● EXERCISE:
From the line that contains "(72001, 72001); (72016, 72025);" through the line that contains "(92992, 92995); (93008, 93017);", output every line of the listing below exactly and leave out all the rest.

● DATA SUPPLIED:
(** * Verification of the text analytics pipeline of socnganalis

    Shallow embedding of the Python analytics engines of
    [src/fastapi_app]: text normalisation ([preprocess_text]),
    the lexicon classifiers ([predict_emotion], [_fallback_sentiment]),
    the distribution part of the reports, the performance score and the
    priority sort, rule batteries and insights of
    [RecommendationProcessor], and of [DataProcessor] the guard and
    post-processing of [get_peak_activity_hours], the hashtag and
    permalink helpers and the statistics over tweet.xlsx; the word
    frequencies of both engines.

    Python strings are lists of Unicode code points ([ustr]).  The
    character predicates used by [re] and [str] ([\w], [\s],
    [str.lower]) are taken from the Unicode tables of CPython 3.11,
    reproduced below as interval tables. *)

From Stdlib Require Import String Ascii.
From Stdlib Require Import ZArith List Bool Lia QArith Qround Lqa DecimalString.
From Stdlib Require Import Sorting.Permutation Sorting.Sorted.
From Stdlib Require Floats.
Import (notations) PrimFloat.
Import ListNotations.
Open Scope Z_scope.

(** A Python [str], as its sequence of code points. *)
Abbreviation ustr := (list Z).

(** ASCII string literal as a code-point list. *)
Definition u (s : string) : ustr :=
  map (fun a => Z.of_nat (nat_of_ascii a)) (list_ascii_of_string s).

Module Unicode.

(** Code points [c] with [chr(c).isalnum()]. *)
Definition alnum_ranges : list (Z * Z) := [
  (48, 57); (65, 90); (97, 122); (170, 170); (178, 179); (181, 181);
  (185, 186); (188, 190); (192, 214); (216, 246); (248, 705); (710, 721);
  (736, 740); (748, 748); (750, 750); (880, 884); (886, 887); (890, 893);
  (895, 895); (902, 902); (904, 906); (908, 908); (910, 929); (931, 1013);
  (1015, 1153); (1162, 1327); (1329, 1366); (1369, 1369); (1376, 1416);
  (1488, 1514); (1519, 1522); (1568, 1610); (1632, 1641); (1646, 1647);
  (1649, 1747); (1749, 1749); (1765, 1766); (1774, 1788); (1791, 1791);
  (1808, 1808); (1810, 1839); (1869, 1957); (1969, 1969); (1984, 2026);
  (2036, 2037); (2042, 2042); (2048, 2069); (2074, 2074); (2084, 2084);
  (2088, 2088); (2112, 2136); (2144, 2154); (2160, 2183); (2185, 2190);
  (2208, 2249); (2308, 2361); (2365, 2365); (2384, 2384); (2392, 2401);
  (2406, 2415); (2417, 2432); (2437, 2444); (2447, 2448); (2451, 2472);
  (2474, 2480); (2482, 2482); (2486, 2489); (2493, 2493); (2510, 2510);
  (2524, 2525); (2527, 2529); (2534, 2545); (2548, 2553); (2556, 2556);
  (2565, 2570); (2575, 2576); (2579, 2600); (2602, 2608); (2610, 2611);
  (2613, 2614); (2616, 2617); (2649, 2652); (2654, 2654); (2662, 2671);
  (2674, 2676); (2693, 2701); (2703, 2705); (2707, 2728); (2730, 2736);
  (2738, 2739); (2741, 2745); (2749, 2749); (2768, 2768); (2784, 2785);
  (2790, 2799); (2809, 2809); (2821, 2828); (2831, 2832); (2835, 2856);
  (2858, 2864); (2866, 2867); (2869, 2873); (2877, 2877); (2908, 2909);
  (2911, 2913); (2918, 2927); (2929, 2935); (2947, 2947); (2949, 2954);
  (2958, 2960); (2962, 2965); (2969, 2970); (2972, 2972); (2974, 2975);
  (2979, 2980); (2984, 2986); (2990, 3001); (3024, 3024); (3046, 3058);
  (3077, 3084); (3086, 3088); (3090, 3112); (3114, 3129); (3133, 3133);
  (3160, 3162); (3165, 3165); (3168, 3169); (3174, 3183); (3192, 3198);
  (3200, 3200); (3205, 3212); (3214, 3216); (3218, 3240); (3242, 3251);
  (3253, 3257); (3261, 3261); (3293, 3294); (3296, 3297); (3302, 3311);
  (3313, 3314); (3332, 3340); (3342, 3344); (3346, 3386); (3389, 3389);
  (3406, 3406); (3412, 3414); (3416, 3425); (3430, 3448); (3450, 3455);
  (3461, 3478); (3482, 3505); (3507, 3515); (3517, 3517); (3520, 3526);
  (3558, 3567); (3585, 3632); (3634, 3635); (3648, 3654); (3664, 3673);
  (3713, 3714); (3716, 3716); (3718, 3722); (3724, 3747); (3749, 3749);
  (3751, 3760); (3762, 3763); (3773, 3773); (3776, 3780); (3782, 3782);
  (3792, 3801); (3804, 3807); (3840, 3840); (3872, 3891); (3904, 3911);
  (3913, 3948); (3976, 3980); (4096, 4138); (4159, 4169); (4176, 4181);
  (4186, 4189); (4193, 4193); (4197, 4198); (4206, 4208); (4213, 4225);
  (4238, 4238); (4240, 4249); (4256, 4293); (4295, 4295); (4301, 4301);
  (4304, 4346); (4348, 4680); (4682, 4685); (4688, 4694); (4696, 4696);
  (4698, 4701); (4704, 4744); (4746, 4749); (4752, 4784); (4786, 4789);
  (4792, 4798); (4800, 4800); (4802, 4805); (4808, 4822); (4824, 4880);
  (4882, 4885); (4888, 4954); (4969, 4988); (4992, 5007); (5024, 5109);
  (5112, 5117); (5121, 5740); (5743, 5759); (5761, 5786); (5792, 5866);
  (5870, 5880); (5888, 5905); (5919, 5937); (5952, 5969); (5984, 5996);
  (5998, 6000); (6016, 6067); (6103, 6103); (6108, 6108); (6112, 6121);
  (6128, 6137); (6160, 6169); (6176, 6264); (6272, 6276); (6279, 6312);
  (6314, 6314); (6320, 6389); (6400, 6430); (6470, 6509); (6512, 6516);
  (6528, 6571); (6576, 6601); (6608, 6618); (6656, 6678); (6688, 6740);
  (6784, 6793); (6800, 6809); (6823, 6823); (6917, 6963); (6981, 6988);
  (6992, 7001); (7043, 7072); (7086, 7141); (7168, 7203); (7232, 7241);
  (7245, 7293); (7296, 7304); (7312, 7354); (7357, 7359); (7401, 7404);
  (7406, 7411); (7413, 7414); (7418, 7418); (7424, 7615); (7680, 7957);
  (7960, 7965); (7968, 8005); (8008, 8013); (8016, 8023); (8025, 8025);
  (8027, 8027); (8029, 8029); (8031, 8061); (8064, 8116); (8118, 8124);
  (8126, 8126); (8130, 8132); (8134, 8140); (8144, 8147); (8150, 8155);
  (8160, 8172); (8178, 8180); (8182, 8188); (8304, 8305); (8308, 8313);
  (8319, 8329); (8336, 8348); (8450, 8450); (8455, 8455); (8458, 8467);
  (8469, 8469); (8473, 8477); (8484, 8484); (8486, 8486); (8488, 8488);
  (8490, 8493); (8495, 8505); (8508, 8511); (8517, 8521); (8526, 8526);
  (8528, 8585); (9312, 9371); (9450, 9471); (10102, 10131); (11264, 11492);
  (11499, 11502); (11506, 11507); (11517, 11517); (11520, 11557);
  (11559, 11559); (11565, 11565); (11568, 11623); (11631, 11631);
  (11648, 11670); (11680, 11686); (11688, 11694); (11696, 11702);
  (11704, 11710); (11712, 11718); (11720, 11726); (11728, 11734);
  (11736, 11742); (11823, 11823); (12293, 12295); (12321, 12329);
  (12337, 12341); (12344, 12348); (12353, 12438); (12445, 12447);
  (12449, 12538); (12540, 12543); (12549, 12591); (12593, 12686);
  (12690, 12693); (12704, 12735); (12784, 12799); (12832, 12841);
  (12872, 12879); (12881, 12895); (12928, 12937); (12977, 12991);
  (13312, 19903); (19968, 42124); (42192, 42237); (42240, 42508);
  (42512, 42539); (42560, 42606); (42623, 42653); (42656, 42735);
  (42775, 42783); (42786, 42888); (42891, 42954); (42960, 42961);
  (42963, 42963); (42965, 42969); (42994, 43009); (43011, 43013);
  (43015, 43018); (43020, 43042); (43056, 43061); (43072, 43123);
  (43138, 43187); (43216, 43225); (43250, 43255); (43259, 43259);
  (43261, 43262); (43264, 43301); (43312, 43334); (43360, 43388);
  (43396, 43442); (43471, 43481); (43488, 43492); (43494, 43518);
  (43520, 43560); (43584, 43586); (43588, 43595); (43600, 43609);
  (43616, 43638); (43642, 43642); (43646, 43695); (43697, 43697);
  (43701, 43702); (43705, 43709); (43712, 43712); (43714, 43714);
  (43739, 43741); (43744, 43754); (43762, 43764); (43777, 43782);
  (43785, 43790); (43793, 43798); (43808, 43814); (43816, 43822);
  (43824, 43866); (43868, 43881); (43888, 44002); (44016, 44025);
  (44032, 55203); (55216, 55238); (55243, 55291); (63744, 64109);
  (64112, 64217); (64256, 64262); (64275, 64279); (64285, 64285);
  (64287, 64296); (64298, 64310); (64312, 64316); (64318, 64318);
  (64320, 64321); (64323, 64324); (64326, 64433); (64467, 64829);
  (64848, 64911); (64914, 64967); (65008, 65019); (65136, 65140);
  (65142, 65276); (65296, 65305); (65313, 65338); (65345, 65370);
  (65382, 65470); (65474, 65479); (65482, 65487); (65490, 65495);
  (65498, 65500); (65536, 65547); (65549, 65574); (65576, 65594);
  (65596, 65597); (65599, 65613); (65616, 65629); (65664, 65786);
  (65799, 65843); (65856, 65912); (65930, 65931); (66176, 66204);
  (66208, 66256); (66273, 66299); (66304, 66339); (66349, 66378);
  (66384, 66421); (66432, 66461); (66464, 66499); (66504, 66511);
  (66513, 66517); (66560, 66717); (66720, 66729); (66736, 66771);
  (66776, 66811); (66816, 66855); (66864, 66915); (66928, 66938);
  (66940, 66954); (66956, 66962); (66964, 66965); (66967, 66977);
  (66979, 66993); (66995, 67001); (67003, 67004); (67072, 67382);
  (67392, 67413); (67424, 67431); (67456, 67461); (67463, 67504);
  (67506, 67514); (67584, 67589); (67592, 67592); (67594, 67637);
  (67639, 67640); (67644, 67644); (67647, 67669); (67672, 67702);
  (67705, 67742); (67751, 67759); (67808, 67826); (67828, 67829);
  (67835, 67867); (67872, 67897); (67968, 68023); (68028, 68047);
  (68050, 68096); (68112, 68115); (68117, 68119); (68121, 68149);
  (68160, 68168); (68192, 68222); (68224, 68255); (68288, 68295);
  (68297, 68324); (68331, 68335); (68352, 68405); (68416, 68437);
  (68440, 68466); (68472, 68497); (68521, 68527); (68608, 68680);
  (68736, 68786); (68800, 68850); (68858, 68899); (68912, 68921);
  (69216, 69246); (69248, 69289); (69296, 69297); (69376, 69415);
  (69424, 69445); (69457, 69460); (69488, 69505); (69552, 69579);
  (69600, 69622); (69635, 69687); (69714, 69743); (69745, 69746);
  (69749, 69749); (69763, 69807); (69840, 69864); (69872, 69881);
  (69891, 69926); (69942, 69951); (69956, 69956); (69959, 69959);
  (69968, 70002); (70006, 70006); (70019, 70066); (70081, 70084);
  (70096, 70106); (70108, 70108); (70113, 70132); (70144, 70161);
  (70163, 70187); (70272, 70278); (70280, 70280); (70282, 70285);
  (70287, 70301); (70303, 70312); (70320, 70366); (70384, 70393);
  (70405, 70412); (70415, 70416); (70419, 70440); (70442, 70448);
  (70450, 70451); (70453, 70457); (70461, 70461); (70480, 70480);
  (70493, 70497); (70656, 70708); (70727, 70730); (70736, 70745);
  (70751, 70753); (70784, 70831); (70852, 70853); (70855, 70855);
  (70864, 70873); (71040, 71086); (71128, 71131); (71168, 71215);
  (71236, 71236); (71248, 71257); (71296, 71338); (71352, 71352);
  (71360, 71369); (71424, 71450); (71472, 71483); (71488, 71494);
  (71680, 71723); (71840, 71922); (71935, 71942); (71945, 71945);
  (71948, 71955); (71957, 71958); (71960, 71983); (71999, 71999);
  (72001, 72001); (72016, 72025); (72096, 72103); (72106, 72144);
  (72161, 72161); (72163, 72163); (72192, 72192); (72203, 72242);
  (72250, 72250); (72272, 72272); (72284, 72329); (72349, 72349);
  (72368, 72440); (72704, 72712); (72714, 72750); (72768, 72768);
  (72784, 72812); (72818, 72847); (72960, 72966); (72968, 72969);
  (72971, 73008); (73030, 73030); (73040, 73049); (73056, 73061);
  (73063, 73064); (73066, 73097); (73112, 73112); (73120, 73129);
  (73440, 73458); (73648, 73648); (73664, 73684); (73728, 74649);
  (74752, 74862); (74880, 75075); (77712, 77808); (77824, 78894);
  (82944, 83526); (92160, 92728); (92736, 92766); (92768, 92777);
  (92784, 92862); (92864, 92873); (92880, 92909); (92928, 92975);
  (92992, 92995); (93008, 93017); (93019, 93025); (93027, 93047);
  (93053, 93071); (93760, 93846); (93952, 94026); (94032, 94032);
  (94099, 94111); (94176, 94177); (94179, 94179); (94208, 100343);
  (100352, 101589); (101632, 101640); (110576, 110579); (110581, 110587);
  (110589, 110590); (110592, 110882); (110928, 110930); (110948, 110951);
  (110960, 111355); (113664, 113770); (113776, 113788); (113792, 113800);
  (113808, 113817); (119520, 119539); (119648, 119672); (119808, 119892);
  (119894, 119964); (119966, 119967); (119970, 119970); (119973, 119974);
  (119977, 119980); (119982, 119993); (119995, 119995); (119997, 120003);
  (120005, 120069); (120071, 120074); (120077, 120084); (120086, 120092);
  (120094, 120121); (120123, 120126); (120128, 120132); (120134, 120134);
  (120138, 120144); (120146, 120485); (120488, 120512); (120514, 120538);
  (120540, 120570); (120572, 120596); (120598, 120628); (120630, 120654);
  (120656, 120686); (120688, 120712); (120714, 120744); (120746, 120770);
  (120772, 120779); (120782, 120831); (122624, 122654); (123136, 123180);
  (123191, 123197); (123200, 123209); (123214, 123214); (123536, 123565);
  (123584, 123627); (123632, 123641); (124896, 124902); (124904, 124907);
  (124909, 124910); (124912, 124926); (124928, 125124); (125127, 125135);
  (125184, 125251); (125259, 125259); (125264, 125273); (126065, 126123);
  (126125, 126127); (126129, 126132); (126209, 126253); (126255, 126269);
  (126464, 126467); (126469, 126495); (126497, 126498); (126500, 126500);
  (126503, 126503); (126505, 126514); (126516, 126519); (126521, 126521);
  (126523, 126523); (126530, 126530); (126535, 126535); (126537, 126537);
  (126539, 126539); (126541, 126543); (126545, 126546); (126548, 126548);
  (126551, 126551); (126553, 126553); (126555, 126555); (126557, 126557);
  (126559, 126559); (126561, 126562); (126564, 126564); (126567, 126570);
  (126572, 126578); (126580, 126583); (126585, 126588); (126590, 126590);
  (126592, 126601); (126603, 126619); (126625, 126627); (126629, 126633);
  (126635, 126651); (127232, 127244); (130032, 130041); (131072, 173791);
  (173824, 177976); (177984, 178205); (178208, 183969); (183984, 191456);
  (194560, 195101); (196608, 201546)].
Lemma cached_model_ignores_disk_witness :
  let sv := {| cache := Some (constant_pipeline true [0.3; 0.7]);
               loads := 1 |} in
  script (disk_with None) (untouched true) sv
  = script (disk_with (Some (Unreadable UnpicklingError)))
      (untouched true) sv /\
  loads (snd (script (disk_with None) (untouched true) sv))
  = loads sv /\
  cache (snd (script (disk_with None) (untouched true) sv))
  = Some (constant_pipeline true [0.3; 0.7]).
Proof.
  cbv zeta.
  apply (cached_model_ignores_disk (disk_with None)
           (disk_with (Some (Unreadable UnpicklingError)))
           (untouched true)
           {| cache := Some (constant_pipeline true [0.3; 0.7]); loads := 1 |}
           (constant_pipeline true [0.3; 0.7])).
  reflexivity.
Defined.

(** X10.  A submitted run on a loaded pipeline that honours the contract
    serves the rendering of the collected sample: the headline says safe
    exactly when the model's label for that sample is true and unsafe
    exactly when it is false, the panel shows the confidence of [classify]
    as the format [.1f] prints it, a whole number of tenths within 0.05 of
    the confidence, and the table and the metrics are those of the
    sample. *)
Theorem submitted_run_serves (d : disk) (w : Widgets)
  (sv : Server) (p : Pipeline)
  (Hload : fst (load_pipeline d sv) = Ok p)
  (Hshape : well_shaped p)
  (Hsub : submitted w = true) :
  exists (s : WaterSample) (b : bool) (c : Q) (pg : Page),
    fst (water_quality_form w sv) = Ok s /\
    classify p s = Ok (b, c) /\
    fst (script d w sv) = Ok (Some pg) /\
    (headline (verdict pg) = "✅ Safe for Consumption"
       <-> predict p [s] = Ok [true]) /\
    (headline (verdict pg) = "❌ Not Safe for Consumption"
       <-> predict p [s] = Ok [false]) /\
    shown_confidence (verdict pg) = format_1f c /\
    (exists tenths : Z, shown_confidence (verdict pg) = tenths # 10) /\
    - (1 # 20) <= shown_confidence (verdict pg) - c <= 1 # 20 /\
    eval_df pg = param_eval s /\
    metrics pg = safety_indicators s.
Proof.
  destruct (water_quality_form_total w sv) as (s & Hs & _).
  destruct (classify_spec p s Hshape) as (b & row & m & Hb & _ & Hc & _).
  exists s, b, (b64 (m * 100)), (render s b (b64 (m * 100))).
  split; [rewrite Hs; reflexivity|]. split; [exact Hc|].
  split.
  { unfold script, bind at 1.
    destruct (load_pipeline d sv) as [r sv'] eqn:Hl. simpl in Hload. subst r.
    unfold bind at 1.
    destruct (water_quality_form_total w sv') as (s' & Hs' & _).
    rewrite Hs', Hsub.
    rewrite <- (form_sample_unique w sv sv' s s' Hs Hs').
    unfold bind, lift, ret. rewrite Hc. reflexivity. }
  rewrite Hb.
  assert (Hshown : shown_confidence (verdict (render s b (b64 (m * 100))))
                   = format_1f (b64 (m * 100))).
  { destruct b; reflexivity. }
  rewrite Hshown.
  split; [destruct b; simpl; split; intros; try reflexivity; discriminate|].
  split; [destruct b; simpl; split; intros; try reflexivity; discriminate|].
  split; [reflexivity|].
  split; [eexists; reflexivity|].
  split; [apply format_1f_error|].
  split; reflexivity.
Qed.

● SOLUTION BELOW:
  (72001, 72001); (72016, 72025); (72096, 72103); (72106, 72144);
  (72161, 72161); (72163, 72163); (72192, 72192); (72203, 72242);
  (72250, 72250); (72272, 72272); (72284, 72329); (72349, 72349);
  (72368, 72440); (72704, 72712); (72714, 72750); (72768, 72768);
  (72784, 72812); (72818, 72847); (72960, 72966); (72968, 72969);
  (72971, 73008); (73030, 73030); (73040, 73049); (73056, 73061);
  (73063, 73064); (73066, 73097); (73112, 73112); (73120, 73129);
  (73440, 73458); (73648, 73648); (73664, 73684); (73728, 74649);
  (74752, 74862); (74880, 75075); (77712, 77808); (77824, 78894);
  (82944, 83526); (92160, 92728); (92736, 92766); (92768, 92777);
  (92784, 92862); (92864, 92873); (92880, 92909); (92928, 92975);
  (92992, 92995); (93008, 93017); (93019, 93025); (93027, 93047);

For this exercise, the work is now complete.